In 1894, Alexander III was succeeded by his son, Nicholas II, who was committed to retaining the autocracy that his father had left him. Nicholas II proved ineffective as a ruler, and in the end his dynasty was overthrown by revolution.[45] 
The Industrial Revolution began to show significant influence in Russia, but the country remained rural and poor. Economic conditions steadily improved after 1890, thanks to new crops such as sugar beets, and new access to railway transportation. Total grain production increased, as well as exports, even with rising domestic demand from population growth.
As a result, there was a slow improvement in the living standards of Russian peasants in the Empire’s last two decades before 1914. Recent research into the physical stature of Army recruits shows they were bigger and stronger. There were regional variations, with more poverty in the heavily populated central black earth region; and there were temporary downturns in 1891–93 and 1905–1908.[46]

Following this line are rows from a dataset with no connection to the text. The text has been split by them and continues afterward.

(** kernel/src/acpi.rs:328-335 [parse_dmar_table, path] *)
Definition path_devices (bus p : Z) (path_count : nat) : list (Z * Z * Z) :=
  map (λ k, (bus, Z.land (Z.shiftr (mem (p + 2 * Z.of_nat k)) 3) 31, Z.land (mem (p + 2 * Z.of_nat k + 1)) 7)) (seq 0 path_count).
(** kernel/src/acpi.rs:318-338 [parse_dmar_table, scopes] *)
Fixpoint parse_scopes (fuel : nat) (p struct_len scope_offset : Z) : option (list (Z * Z * Z)) :=
  match fuel with
  | O => None
  | S fuel =>
      if (scope_offset + 6 <=? struct_len)%Z then
        let scope_len := mem (p + scope_offset + 1) in
        if (scope_len <? 6)%Z || (struct_len <? scope_offset + scope_len)%Z then Some []
        else
          let start_bus := mem (p + scope_offset + 5) in
          app (path_devices start_bus (p + scope_offset + 6) (Z.to_nat ((scope_len - 6) / 2)))
            <$> parse_scopes fuel p struct_len (scope_offset + scope_len)
      else Some []
  end.
(** kernel/src/acpi.rs:307-353 [parse_dmar_table, unit] *)
Definition parse_unit (p struct_len : Z) : option DrhdInfo :=
  scopes ← parse_scopes (S (Z.to_nat struct_len)) p struct_len 16;
  Some (mkUnit (rd 8 (p + 8)) (rd 2 (p + 6)) (negb (Z.land (mem (p + 4)) 1 =? 0)%Z) scopes).
(** kernel/src/acpi.rs:298-361 [parse_dmar_table, loop] *)
Fixpoint parse_units (fuel : nat) (p total_len offset : Z) : option (list DrhdInfo) :=
  match fuel with
  | O => None
  | S fuel =>
      if (offset + 4 <=? total_len)%Z then
        let struct_type := rd 2 (p + offset) in
        let struct_len := rd 2 (p + offset + 2) in
        if (struct_len <? 4)%Z || (total_len <? offset + struct_len)%Z then Some []
        else if (struct_type =? 0)%Z && (16 <=? struct_len)%Z then
          u ← parse_unit (p + offset) struct_len;
          us ← parse_units fuel p total_len (offset + struct_len);
          Some (u :: us)
        else parse_units fuel p total_len (offset + struct_len)
      else Some []
  end.
(** kernel/src/acpi.rs:283-368 [parse_dmar_table] *)
Definition parse_dmar_table (p : Z) : M DmarTable :=
  reject_if (negb (verify_checksum p)) tt;;
  let total_len := table_length p in
  us ← unwrap (parse_units (S (Z.to_nat total_len)) p total_len 48);
  mret (mkDmar (mem (p + 36)) (mem (p + 37)) us).
(** A root table, if it is there and sound. *)
Definition in_root (root_phys : Z) (width : nat) : M (option Z) :=
  if (root_phys =? 0)%Z then mret None
  else
    root ← phys_to_virt root_phys;
    if verify_checksum root then search (str "DMAR") false width root else mret None.
(** kernel/src/acpi.rs:235-281 [get_dmar] *)
Definition get_dmar : M DmarTable :=
  rsdp ← rsdp_find;
  t ← (if (2 <=? mem (rsdp + 15))%Z then in_root (rd 8 (rsdp + 24)) 8 else mret None);
  match t with
  | Some table => parse_dmar_table table
  | None =>
      t ← in_root (rd 4 (rsdp + 16)) 4;
      table ← ok_or t tt;
      parse_dmar_table table
  end.

(** kernel/src/iommu.rs:145-158 [is_bdf_covered_by_iommu] *)
Definition covered (dmar : DmarTable) (bus slot func : Z) : bool :=
  match drhd_units dmar with
  | [] => false
  | u :: _ => include_all_devices u || bool_decide ((bus, slot, func) ∈ scoped_devices u)
  end.
Definition is_bdf_covered_by_iommu (bus slot func : Z) : M bool :=
  attempt (E' := unit) get_dmar ≫= λ r, mret (match r with inl _ => false | inr dmar => covered dmar bus slot func end).
End acpi.

(** ** What is read *)

Definition agree (m m' : Z → Z) (a b : Z) : Prop := ∀ x, (a ≤ x < b)%Z → m x = m' x.
Lemma run_of_ext m m' n q : agree m m' q (q + Z.of_nat n) → run_of m n q = run_of m' n q.
Proof. intros H. apply map_ext_in. intros i [_ Hi]%in_seq. apply H. lia. Qed.
Lemma rd_ext m m' n q a b : agree m m' a b → (a ≤ q)%Z → (q + Z.of_nat n ≤ b)%Z → rd m n q = rd m' n q.
Proof. intros H Ha Hb. unfold rd. f_equal. apply (run_of_ext m m' n q). intros x Hx. apply H. lia. Qed.
Lemma path_ext m m' bus q n a b : agree m m' a b → (a ≤ q)%Z → (q + 2 * Z.of_nat n ≤ b)%Z → path_devices m bus q n = path_devices m' bus q n.
Proof. intros H Ha Hb. apply map_ext_in. intros i [_ Hi]%in_seq. rewrite !(H (q + 2 * Z.of_nat i)%Z), !(H (q + 2 * Z.of_nat i + 1)%Z) by lia. done. Qed.

Lemma scopes_ext m m' p len : agree m m' p (p + len) → ∀ fuel off, (0 ≤ off)%Z → parse_scopes m fuel p len off = parse_scopes m' fuel p len off.
Proof.
  intros H. induction fuel as [|fuel IH]; intros off Ho; [done|]. cbn [parse_scopes]. destruct (off + 6 <=? len)%Z eqn:E; [|done]. reflect.
  rewrite (H (p + off + 1)%Z), (H (p + off + 5)%Z) by lia. destruct ((m' (p + off + 1) <? 6) || (len <? off + m' (p + off + 1)))%Z eqn:E2; [done|]. reflect.
  rewrite IH by lia. f_equal. f_equal. apply (path_ext m m' _ _ _ p (p + len)); [done|lia|].
  pose proof (Z.mul_div_le (m' (p + off + 1)%Z - 6) 2 ltac:(lia)). pose proof (Z.div_pos (m' (p + off + 1)%Z - 6) 2 ltac:(lia) ltac:(lia)). lia.
Qed.
Lemma scopes_total m p len : ∀ fuel off, 0 < fuel → (len < off + Z.of_nat fuel)%Z → is_Some (parse_scopes m fuel p len off).
Proof.
  induction fuel as [|fuel IH]; intros off Hf Hl; [lia|]. cbn [parse_scopes]. destruct (off + 6 <=? len)%Z eqn:E; [|by eexists]. reflect.
  destruct ((m (p + off + 1) <? 6) || (len <? off + m (p + off + 1)))%Z eqn:E2; [by eexists|]. reflect.
  destruct (IH (off + m (p + off + 1))%Z ltac:(lia) ltac:(lia)) as [l ->]. by eexists.
Qed.
Lemma drhd_ext m m' p len : agree m m' p (p + len) → (16 ≤ len)%Z → parse_unit m p len = parse_unit m' p len.
Proof.
  intros H Hl. unfold parse_unit. rewrite (scopes_ext m m' p len H) by lia. rewrite (rd_ext m m' 8 (p + 8) p (p + len)), (rd_ext m m' 2 (p + 6) p (p + len)) by (done || lia).
  rewrite (H (p + 4)%Z) by lia. done.
Qed.
Lemma unit_total m p len : (16 ≤ len)%Z → is_Some (parse_unit m p len).
Proof. intros Hl. unfold parse_unit. destruct (scopes_total m p len (S (Z.to_nat len)) 16 ltac:(lia) ltac:(lia)) as [l ->]. by eexists. Qed.
Lemma units_ext m m' p len : agree m m' p (p + len) → ∀ fuel off, (0 ≤ off)%Z → parse_units m fuel p len off = parse_units m' fuel p len off.
Proof.
  intros H. induction fuel as [|fuel IH]; intros off Ho; [done|]. cbn [parse_units]. destruct (off + 4 <=? len)%Z eqn:E; [|done]. reflect.
  rewrite (rd_ext m m' 2 (p + off) p (p + len)), (rd_ext m m' 2 (p + off + 2) p (p + len)) by (done || lia).
  destruct ((rd m' 2 (p + off + 2) <? 4) || (len <? off + rd m' 2 (p + off + 2)))%Z eqn:E2; [done|]. reflect. rewrite IH by lia.
  destruct ((rd m' 2 (p + off) =? 0) && (16 <=? rd m' 2 (p + off + 2)))%Z eqn:E3; [|done]. reflect.
  rewrite (drhd_ext m m' (p + off)) by (lia || intros x Hx; apply H; lia). done.
Qed.
Lemma units_total m p len : ∀ fuel off, 0 < fuel → (len < off + Z.of_nat fuel)%Z → is_Some (parse_units m fuel p len off).
Proof.
  induction fuel as [|fuel IH]; intros off Hf Hl; [lia|]. cbn [parse_units]. destruct (off + 4 <=? len)%Z eqn:E; [|by eexists]. reflect.
  destruct ((rd m 2 (p + off + 2) <? 4) || (len <? off + rd m 2 (p + off + 2)))%Z eqn:E2; [by eexists|]. reflect.
  destruct (IH (off + rd m 2 (p + off + 2))%Z ltac:(lia) ltac:(lia)) as [us Hus].
  destruct ((rd m 2 (p + off) =? 0) && (16 <=? rd m 2 (p + off + 2)))%Z eqn:E3; [|by rewrite Hus]. reflect.
  destruct (unit_total m (p + off) (rd m 2 (p + off + 2)) ltac:(lia)) as [u ->]. cbn [mbind option_bind]. rewrite Hus. by eexists.
Qed.

(** C40: the parser of the tables of remapping units always comes to an end, does not
    panic, and looks at nothing but the table — its header and as many bytes as
    that says. *)
Theorem dmar_reads_only_the_table (m m' : Z → Z) (p : Z) : agree m m' p (p + (48 `max` table_length m p)) →
  parse_dmar_table m p tt = parse_dmar_table m' p tt ∧ (parse_dmar_table m p tt).1 ≠ Panic.
Proof.
  intros H. assert (table_length m' p = table_length m p) as Hlen by (symmetry; apply (rd_ext m m' 4 (p + 4) p (p + 48)); [intros x Hx; apply H; lia|lia|lia]).
  assert (verify_checksum m' p = verify_checksum m p) as Hsum.
  { unfold verify_checksum. rewrite Hlen. unfold byte_sum. rewrite (run_of_ext m m'); [done|]. intros x Hx. apply H. destruct (Z_le_gt_dec 0 (table_length m p)); lia. }
  unfold parse_dmar_table. rewrite Hsum, Hlen, (H (p + 36)%Z), (H (p + 37)%Z) by lia.
  rewrite (units_ext m m' p (table_length m p)) by (lia || intros x Hx; apply H; lia). split; [done|].
  cut (wp (reject_if (negb (verify_checksum m p)) tt;; us ← unwrap (parse_units m' (S (Z.to_nat (table_length m p))) p (table_length m p) 48);
    mret (mkDmar (m' (p + 36)%Z) (m' (p + 37)%Z) us)) (λ r _, r ≠ Panic) tt); [done|].
  wp_step. apply wp_reject_if; intros _; [done|]. wp_step. destruct (units_total m' p (table_length m p) (S (Z.to_nat (table_length m p))) 48 ltac:(lia) ltac:(lia)) as [us ->].
  apply wp_unwrap; [done|]. intros ? _. cbn beta iota. by wp_step.
Qed.

(** ** Writing a table *)

Record Scope := mkScope { s_type : Z; s_id : Z; s_bus : Z; s_path : list (Z * Z) }.
Inductive Structure := DrhdUnit (flags segment base : Z) (scopes : list Scope) | Other (type : Z) (body : bytes).
Definition path_bytes (path : list (Z * Z)) : bytes := path ≫= λ h, [h.1; h.2].
Definition scope_bytes (s : Scope) : bytes :=
  [s_type s; 6 + 2 * Z.of_nat (length (s_path s)); 0; 0; s_id s; s_bus s]%Z ++ path_bytes (s_path s).
Definition structure_bytes (s : Structure) : bytes :=
  match s with
  | DrhdUnit flags segment base scopes =>
      let l := scopes ≫= scope_bytes in
      to_le 2 0 ++ to_le 2 (16 + Z.of_nat (length l)) ++ [flags; 0%Z] ++ to_le 2 segment ++ to_le 8 base ++ l
  | Other type body => to_le 2 type ++ to_le 2 (4 + Z.of_nat (length body)) ++ body
  end.
Definition well_formed (s : Structure) : Prop :=
  match s with
  | DrhdUnit flags segment base scopes => (0 ≤ segment < 2 ^ 16)%Z ∧ (0 ≤ base < 2 ^ 64)%Z ∧ (16 + Z.of_nat (length (scopes ≫= scope_bytes)) < 2 ^ 16)%Z
  | Other type body => (0 < type < 2 ^ 16)%Z ∧ (4 + Z.of_nat (length body) < 2 ^ 16)%Z
  end.
(** What the kernel makes of it. *)
Definition devices_of (s : Scope) : list (Z * Z * Z) := (λ h : Z * Z, (s_bus s, Z.land (Z.shiftr h.1 3) 31, Z.land h.2 7)) <$> s_path s.
Definition unit_of (s : Structure) : list DrhdInfo :=
  match s with
  | DrhdUnit flags segment base scopes => [mkUnit base segment (negb (Z.land flags 1 =? 0)%Z) (scopes ≫= devices_of)]
  | Other _ _ => []
  end.

(** The bytes [l] are in memory from [p] on. *)
Definition loaded (m : Z → Z) (p : Z) (l : bytes) : Prop := ∀ i b, l !! i = Some b → m (p + Z.of_nat i)%Z = b.
Lemma loaded_app m p l k : loaded m p (l ++ k) → loaded m p l ∧ loaded m (p + Z.of_nat (length l)) k.
Proof.
  intros H. split; intros i b Hi.
  - apply H. by apply lookup_app_l_Some.
  - rewrite <- Z.add_assoc, <- Nat2Z.inj_add. apply H. rewrite lookup_app_r by lia. by replace (length l + i - length l) with i by lia.
Qed.
Lemma loaded_run m p l : loaded m p l → run_of m (length l) p = l.
Proof.
  revert p. induction l as [|b l IH]; intros p H; [done|]. unfold run_of. cbn [length seq map]. f_equal.
  - by apply H.
  - rewrite <- seq_shift, map_map. rewrite <- (IH (p + 1)%Z) at 2; [|intros i c Hi; rewrite <- (H (S i) c Hi); f_equal; lia].
    unfold run_of. apply map_ext. intros i. f_equal. lia.
Qed.
Lemma loaded_rd m p n v : loaded m p (to_le n v) → (0 ≤ v < 256 ^ Z.of_nat n)%Z → rd m n p = v.
Proof. intros H Hv. unfold rd. pose proof (loaded_run m p _ H) as Hr. rewrite length_to_le in Hr. unfold run_of in Hr. rewrite Hr. by apply from_le_to_le. Qed.
Lemma loaded_path m bus q path : loaded m q (path_bytes path) →
  path_devices m bus q (length path) = (λ h : Z * Z, (bus, Z.land (Z.shiftr h.1 3) 31, Z.land h.2 7)) <$> path.
Proof.
  revert q. induction path as [|[d f] path IH]; intros q H; [done|]. unfold path_bytes in H. rewrite bind_cons in H. apply loaded_app in H as [H1 H2]. cbn [length Z.of_nat] in H2.
  unfold path_devices. cbn [length seq map]. rewrite fmap_cons. cbn [fst snd]. f_equal.
  - rewrite Z.mul_0_r, Z.add_0_r. pose proof (H1 0 d eq_refl) as E0. pose proof (H1 1 f eq_refl) as E1. rewrite Z.add_0_r in E0. change (Z.of_nat 1) with 1%Z in E1. by rewrite E0, E1.
  - rewrite <- seq_shift, map_map. rewrite <- (IH (q + 2)%Z H2). unfold path_devices. apply map_ext. intros k.
    replace (q + 2 * Z.of_nat (S k))%Z with (q + 2 + 2 * Z.of_nat k)%Z by lia. done.
Qed.
Lemma length_path_bytes path : length (path_bytes path) = 2 * length path.
Proof. unfold path_bytes. induction path as [|h path IH]; [done|]. rewrite bind_cons, length_app, IH. cbn. lia. Qed.
Lemma length_scope s : length (scope_bytes s) = 6 + 2 * length (s_path s).
Proof. unfold scope_bytes. rewrite length_app, length_path_bytes. done. Qed.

On the political right, the reactionary elements of the aristocracy strongly favored the large landholders, who, however, were slowly selling their land to the peasants through the Peasants’ Land Bank. The Octobrist party was a conservative force, with a base of landowners and businessmen. They accepted land reform but insisted that property owners be fully paid. They favored far-reaching reforms, and hoped the landlord class would fade away, while agreeing they should be paid for their land. Liberal elements among industrial capitalists and nobility, who believed in peaceful social reform and a constitutional monarchy, formed the Constitutional Democratic Party or Kadets.[47]
On the left, the Socialist Revolutionaries (SRs) and the Marxist Social Democrats wanted to expropriate the land, without payment, but debated whether to distribute the land among the peasants (the Narodnik solution), or to put it into collective local ownership.[48] The Socialist Revolutionaries also differed from the Social Democrats in that the SRs believed a revolution must rely on urban workers, not the peasantry.[49]
In 1903, at the 2nd Congress of the Russian Social Democratic Labour Party,
in London, the party split into two wings: the gradualist Mensheviks and the more radical Bolsheviks. The Mensheviks believed that the Russian working class was insufficiently developed and that socialism could be achieved only after a period of bourgeois democratic rule. They thus tended to ally themselves with the forces of bourgeois liberalism. The Bolsheviks, under Vladimir Lenin, supported the idea of forming a small elite of professional revolutionists, subject to strong party discipline, to act as the vanguard of the proletariat, in order to seize power by force.[50]

Russian soldiers in combat against Japanese at Mukden (inside China),
during the Russo-Japanese War (1904–1905).
Defeat in the Russo-Japanese War (1904–1905) was a major blow to the
tsarist regime and further increased the potential for unrest.
In January 1905, an incident known as “Bloody Sunday” occurred when Father Georgy Gapon led an enormous crowd to the Winter Palace in Saint Petersburg to present a petition to the tsar. When the procession reached the palace, soldiers opened fire on the crowd, killing hundreds. The Russian masses were so furious over the massacre that a general strike was declared, which demanded a democratic republic.
This marked the beginning of the Revolution of 1905Soviets (councils of workers) appeared in most cities to direct revolutionary activity. Russia was paralyzed, and the government was desperate.[51]
In October 1905, Nicholas reluctantly issued the October Manifesto, which conceded the creation of a national Duma (legislature) to be called without delay. The right to vote was extended and no law was to become final without confirmation by the Duma. The moderate groups were satisfied, but the socialists rejected the concessions as insufficient and tried to organise new strikes. By the end of 1905, there was disunity among the reformers, and the tsar’s position was strengthened for the time being.
From its initial creation until the 1905 Revolution, the Russian Empire was controlled by its tsar/emperor as an absolute monarch, under a system of tsarist autocracy. After the Revolution of 1905, Russia developed a new type of government, which became difficult to categorize. 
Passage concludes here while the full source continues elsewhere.